TO DO
Wherever a line of the records contains "Definition", copy that line.

DATA TO USE

(* ===== verification/SaveWords.v ===== *)
(** * The words of a saved configuration

    Numbers, addresses and names as they are printed are words that the console's
    formats accept, and read as the values they were printed from; and each form of
    line has its entry in the tables of the console. *)
From Stdlib Require Import Floats.SpecFloat Ascii String.
From S2P Require Import Prelude Mem Inet PortInfo RandomBits Headers Pacing Commands Session Capture.
From S2P Require Import Strings PortList CliMap CliFacts Console ConsoleFacts Lines Save.

(** ** Words *)

Definition word_char (c : Z) : bool := (33 <=? c) && (c <=? 126) && negb (mem_chr c [34; 36; 39; 92; 123]).
Definition wordy (w : list Z) : Prop := w ≠ [] ∧ Forall (λ c, word_char c = true) w.

Lemma word_char_facts c : word_char c = true → plain_char c ∧ c ≠ 36 ∧ not_in [34; 39; 123] c.
Proof.
  unfold word_char. rewrite !andb_true_iff, negb_true_iff, !Z.leb_le. intros [[H1 H2] H3].
  unfold mem_chr in H3. cbn [existsb] in H3. rewrite !orb_false_iff, !Z.eqb_neq in H3.
  unfold plain_char, isspace, not_in. rewrite !elem_of_cons, orb_false_iff, andb_false_iff, Z.eqb_neq, !Z.leb_gt.
  split_and!; try lia. intros [?|[?|[?|[]%not_elem_of_nil]]]; lia.
Qed.

Lemma wordy_plain w : wordy w → Forall plain_char w ∧ spaced ([32], (Plain, w)).
Proof.
  intros [Hne Hw]. assert (Forall plain_char w) as Hp
    by (eapply Forall_impl; [exact Hw|]; intros c Hc; by apply word_char_facts).
  split; [exact Hp|]. split_and!; [by repeat constructor|done|]. split; [exact Hp|].
  destruct w as [|c w]; [done|]. exists c. split; [done|]. inversion Hw; subst. by apply word_char_facts.
Qed.

Definition gaps (args : list (list Z)) : list (list Z * word) := (λ a, ([32], (Plain, a))) <$> args.

Lemma ln_words name args : ln (name :: args) = name ++ rest_of_line (gaps args).
Proof.
  revert name. induction args as [|a args IH]; intros name.
  - unfold ln, rest_of_line. cbn. by rewrite app_nil_r.
  - change (ln (name :: a :: args)) with (name ++ 32 :: ln (a :: args)). by rewrite IH.
Qed.

Lemma gaps_spaced args : Forall wordy args → Forall spaced (gaps args).
Proof. intros H. apply Forall_fmap. eapply Forall_impl; [exact H|]. intros w Hw. by apply wordy_plain. Qed.

Lemma words_gaps args : words (gaps args) = args.
Proof. unfold words, gaps. rewrite <-list_fmap_compose. by rewrite list_fmap_id. Qed.

Lemma ln_chars (P : Z → Prop) ws : P 32 → Forall (Forall P) ws → Forall P (ln ws).
Proof. intros H Hw. apply join_forall; [done|constructor|done]. Qed.

Section Env.
Context `{Env}.

(** A line of words is executed by the handler of its first word, or that of the
    word its first word stands for. *)
Definition starts_line (name : list Z) : Prop := match name with c :: _ => not_in [35; 33; 64] c | [] => False end.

ANSWER AREA
Definition word_char (c : Z) : bool := (33 <=? c) && (c <=? 126) && negb (mem_chr c [34; 36; 39; 92; 123]).
Definition wordy (w : list Z) : Prop := w ≠ [] ∧ Forall (λ c, word_char c = true) w.
Definition gaps (args : list (list Z)) : list (list Z * word) := (λ a, ([32], (Plain, a))) <$> args.
Definition starts_line (name : list Z) : Prop := match name with c :: _ => not_in [35; 33; 64] c | [] => False end.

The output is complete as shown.